Putting a value on a member
Llaguno highlighted that program managers need to put a value on each member.
“Value your customers, put a number on them that represents their expected future profit for the organisation (a bottomline number) - model the expected revenue, cost of goods sold, marketing cost, acquisition cost and the redemption cost to be incurred for members for every point they earn. Then one can get to bottomline profit number. Select some horizon. Getting to this point, which most airlines don’t, is incredibly insightful,” he said.

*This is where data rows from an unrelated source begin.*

(* ===== verification/TlsSession.v ===== *)
(** * TlsSession: sessions that a client can resume
    (craftls/rustls/src/msgs/persist.rs, limited_cache.rs, client/handy.rs, and
    [find_session] of client/hs.rs)

    What is kept of a session, and the store in memory, which forgets the server that it has
    known longest. Times are seconds since the epoch. *)

From S2P Require Import Prelude TlsCodec TlsEnums TlsHello TlsMessages.

(** ** Cipher suites (suites.rs) *)

Inductive HashAlgorithm := SHA256 | SHA384.

#[export] Instance hash_algorithm_eq_dec : EqDecision HashAlgorithm.
Proof. solve_decision. Defined.

Record SupportedCipherSuite := mkSuite {
  cs_suite : CipherSuite;
  cs_version : ProtocolVersion;
  cs_hash : HashAlgorithm;
}.

#[export] Instance suite_eq_dec : EqDecision SupportedCipherSuite.
Proof. solve_decision. Defined.

(** ** Sessions (msgs/persist.rs) *)

Record ClientSessionCommon := mkSessionCommon {
  sc_ticket : list Z;
  sc_secret : list Z;
  sc_epoch : Z;
  sc_lifetime_secs : Z;
  sc_server_cert_chain : CertificateChain;
}.

Definition MAX_TICKET_LIFETIME : Z := 7 * 24 * 60 * 60.

Definition session_common_new (ticket secret : list Z) (time_now lifetime_secs : Z)
    (chain : CertificateChain) : ClientSessionCommon :=
  mkSessionCommon ticket secret time_now (Z.min lifetime_secs MAX_TICKET_LIFETIME) chain.

(** Without the parameters of QUIC. *)
Record Tls13ClientSessionValue := mkTls13Session {
  tv_suite : SupportedCipherSuite;
  tv_age_add : Z;
  tv_max_early_data_size : Z;
  tv_common : ClientSessionCommon;
}.

Definition tls13_session_new (suite : SupportedCipherSuite) (ticket secret : list Z)
    (chain : CertificateChain) (time_now lifetime_secs age_add max_early_data_size : Z)
    : Tls13ClientSessionValue :=
  mkTls13Session suite age_add max_early_data_size
    (session_common_new ticket secret time_now lifetime_secs chain).

Record Tls12ClientSessionValue := mkTls12Session {
  t2_suite : SupportedCipherSuite;
  t2_session_id : SessionId;
  t2_extended_ms : bool;
  t2_common : ClientSessionCommon;
}.

Inductive ClientSessionValue :=
  | Tls13Session (v : Tls13ClientSessionValue)
  | Tls12Session (v : Tls12ClientSessionValue).

Definition session_common (s : ClientSessionValue) : ClientSessionCommon :=
  match s with Tls13Session v => tv_common v | Tls12Session v => t2_common v end.
Definition session_ticket (s : ClientSessionValue) : list Z := sc_ticket (session_common s).

(** [Retrieved]: a value and when it was retrieved. *)
Record Retrieved := mkRetrieved {
  rt_value : ClientSessionValue;
  rt_retrieved_at : Z;
}.

(** In 32 bits, and so is the product (debug builds panic when it overflows). *)
Definition obfuscated_ticket_age (v : Tls13ClientSessionValue) (retrieved_at : Z) : Z :=
  let age_secs := Z.max 0 (retrieved_at - sc_epoch (tv_common v)) in
  let age_millis := (age_secs mod 2 ^ 32 * 1000) mod 2 ^ 32 in
  (age_millis + tv_age_add v) mod 2 ^ 32.

Definition has_expired (r : Retrieved) : bool :=
  let c := session_common (rt_value r) in
  negb (sc_lifetime_secs c =? 0) &&
  (Z.min (2 ^ 64 - 1) (sc_epoch c + sc_lifetime_secs c) <? rt_retrieved_at r).

(** ** Servers

    A server is named by a DNS name or by an address. *)
Inductive PkiServerName :=
  | PkiDnsName (name : DnsName)
  | PkiIpAddress (addr : list Z).

#[export] Instance server_name_eq_dec : EqDecision PkiServerName.
Proof. solve_decision. Defined.

(** Names that are equal for pki-types have the same key; and [VecDeque::with_capacity] may
    reserve more than it is asked to. *)
Class SessionKeys := {
  server_key : PkiServerName → list Z;
  deque_capacity : nat → nat;
}.

(** ** The cache that forgets (limited_cache.rs) *)

Record LimitedCache (V : Type) := mkLimited {
  lc_map : gmap (list Z) V;
  lc_oldest : list (list Z);
  lc_capacity : nat;
}.
Arguments mkLimited {V}.
Arguments lc_map {V}.
Arguments lc_oldest {V}.
Arguments lc_capacity {V}.

Section Limited.
Context `{SessionKeys} {V : Type}.

Definition lc_new (capacity_order_of_magnitude : nat) : LimitedCache V :=
  mkLimited ∅ [] (deque_capacity capacity_order_of_magnitude).

(** After a new key: a queue that is full loses its oldest key. *)
Definition lc_evict (c : LimitedCache V) : LimitedCache V :=
  if (lc_capacity c =? length (lc_oldest c))%nat then
    match lc_oldest c with
    | k :: oldest => mkLimited (delete k (lc_map c)) oldest (lc_capacity c)
    | [] => c
    end
  else c.

Definition get_or_insert_default_and_edit (dflt : V) (k : list Z) (edit : V → V) (c : LimitedCache V)
    : LimitedCache V :=
  match lc_map c !! k with
  | Some v => mkLimited (<[k := edit v]> (lc_map c)) (lc_oldest c) (lc_capacity c)
  | None => lc_evict (mkLimited (<[k := edit dflt]> (lc_map c)) (lc_oldest c ++ [k]) (lc_capacity c))
  end.

Definition lc_insert (k : list Z) (v : V) (c : LimitedCache V) : LimitedCache V :=
  match lc_map c !! k with
  | Some _ => mkLimited (<[k := v]> (lc_map c)) (lc_oldest c) (lc_capacity c)
  | None => lc_evict (mkLimited (<[k := v]> (lc_map c)) (lc_oldest c ++ [k]) (lc_capacity c))
  end.

Definition lc_get (k : list Z) (c : LimitedCache V) : option V := lc_map c !! k.

(** [get_mut] and a change of what it gives. *)
Definition lc_update (k : list Z) (f : V → V) (c : LimitedCache V) : LimitedCache V :=
  match lc_map c !! k with
  | Some v => mkLimited (<[k := f v]> (lc_map c)) (lc_oldest c) (lc_capacity c)
  | None => c
  end.

Definition lc_remove (k : list Z) (c : LimitedCache V) : option V * LimitedCache V :=
  match lc_map c !! k with
  | Some v =>
      (Some v,
       mkLimited (delete k (lc_map c))
         match list_position (λ x, bool_decide (x = k)) (lc_oldest c) with
         | Some i => delete i (lc_oldest c)
         | None => lc_oldest c
         end (lc_capacity c))
  | None => (None, c)
  end.
End Limited.

(** ** The store in memory (client/handy.rs) *)

Definition MAX_TLS13_TICKETS_PER_SERVER : nat := 8.

Record ServerData := mkServerData {
  sd_kx_hint : option NamedGroup;
  sd_tls12 : option Tls12ClientSessionValue;
  sd_tls13 : list Tls13ClientSessionValue;
}.

Definition server_data_default : ServerData := mkServerData None None [].

Definition ClientSessionMemoryCache : Type := LimitedCache ServerData.

Section Store.
Context `{SessionKeys}.

Definition memory_cache_new (size : nat) : ClientSessionMemoryCache :=
  lc_new ((size + (MAX_TLS13_TICKETS_PER_SERVER - 1)) / MAX_TLS13_TICKETS_PER_SERVER).

(** [Resumption::default]. *)
Definition default_sessions : ClientSessionMemoryCache := memory_cache_new 256.

Definition edit_server (server : PkiServerName) (f : ServerData → ServerData)
    : ClientSessionMemoryCache → ClientSessionMemoryCache :=
  get_or_insert_default_and_edit server_data_default (server_key server) f.

Definition set_kx_hint (server : PkiServerName) (group : NamedGroup) :=
  edit_server server (λ d, d <| sd_kx_hint := Some group |>).
Definition kx_hint (server : PkiServerName) (c : ClientSessionMemoryCache) : option NamedGroup :=
  lc_get (server_key server) c ≫= sd_kx_hint.

Definition set_tls12_session (server : PkiServerName) (v : Tls12ClientSessionValue) :=
  edit_server server (λ d, d <| sd_tls12 := Some v |>).
Definition tls12_session (server : PkiServerName) (c : ClientSessionMemoryCache)
    : option Tls12ClientSessionValue :=
  lc_get (server_key server) c ≫= sd_tls12.
Definition remove_tls12_session (server : PkiServerName) : ClientSessionMemoryCache → ClientSessionMemoryCache :=
  lc_update (server_key server) (λ d, d <| sd_tls12 := None |>).

(** The oldest ticket makes room; [take_tls13_ticket] takes the newest. *)
Definition insert_tls13_ticket (server : PkiServerName) (v : Tls13ClientSessionValue) :=
  edit_server server (λ d,
    let tickets := if (length (sd_tls13 d) =? deque_capacity MAX_TLS13_TICKETS_PER_SERVER)%nat
                   then tail (sd_tls13 d) else sd_tls13 d in
    d <| sd_tls13 := tickets ++ [v] |>).
Definition take_tls13_ticket (server : PkiServerName) (c : ClientSessionMemoryCache)
    : option Tls13ClientSessionValue * ClientSessionMemoryCache :=
  (lc_get (server_key server) c ≫= (λ d, last (sd_tls13 d)),
   lc_update (server_key server) (λ d, d <| sd_tls13 := firstn (length (sd_tls13 d) - 1) (sd_tls13 d) |>) c).

(** What a handshake does to the store. *)
Inductive StoreOp :=
  | SO_SetKxHint (server : PkiServerName) (group : NamedGroup)
  | SO_RemoveTls12 (server : PkiServerName)
  | SO_InsertTls13 (server : PkiServerName) (v : Tls13ClientSessionValue).

Definition store_step (op : StoreOp) : ClientSessionMemoryCache → ClientSessionMemoryCache :=
  match op with
  | SO_SetKxHint s g => set_kx_hint s g
  | SO_RemoveTls12 s => remove_tls12_session s
  | SO_InsertTls13 s v => insert_tls13_ticket s v
  end.
Definition store_run (ops : list StoreOp) (c : ClientSessionMemoryCache) : ClientSessionMemoryCache :=
  foldl (λ c op, store_step op c) c ops.

(** [find_session]: a ticket of TLS 1.3, which is gone from the store even when it has
    expired, or else a session of TLS 1.2. *)
Definition find_session (server : PkiServerName) (now : Z) (c : ClientSessionMemoryCache)
    : option Retrieved * ClientSessionMemoryCache :=
  let '(tls13, c) := take_tls13_ticket server c in
  let found := opt_or (Tls13Session <$> tls13) (Tls12Session <$> tls12_session server c) in
  (r ← found;
   let retrieved := mkRetrieved r now in
   if has_expired retrieved then None else Some retrieved, c).
End Store.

He added, “Because you soon realise that 20% of your members are going to generate 80% of your profits over the next 2 to 5 years. The problem today is that loyalty programs and airlines don’t know who that 20% is. And it’s not that who you think it is. Your highest tier members are absolutely some of your most valuable members and that’s not really surprising but the interesting part is lot of high value members in lowest tiers. And the problem is airlines and loyalty programs Have no way to identify them today and if you’re able to build models predict expected future profit that gives you the ability to identify them today and be more proactive engaging with them, sending personalised offers etc. And that activity allows you to focus your time and resources on Members that really going to move the economic needle and maximise the likelihood of capturing that profit from those members and potentially grow profit from members.”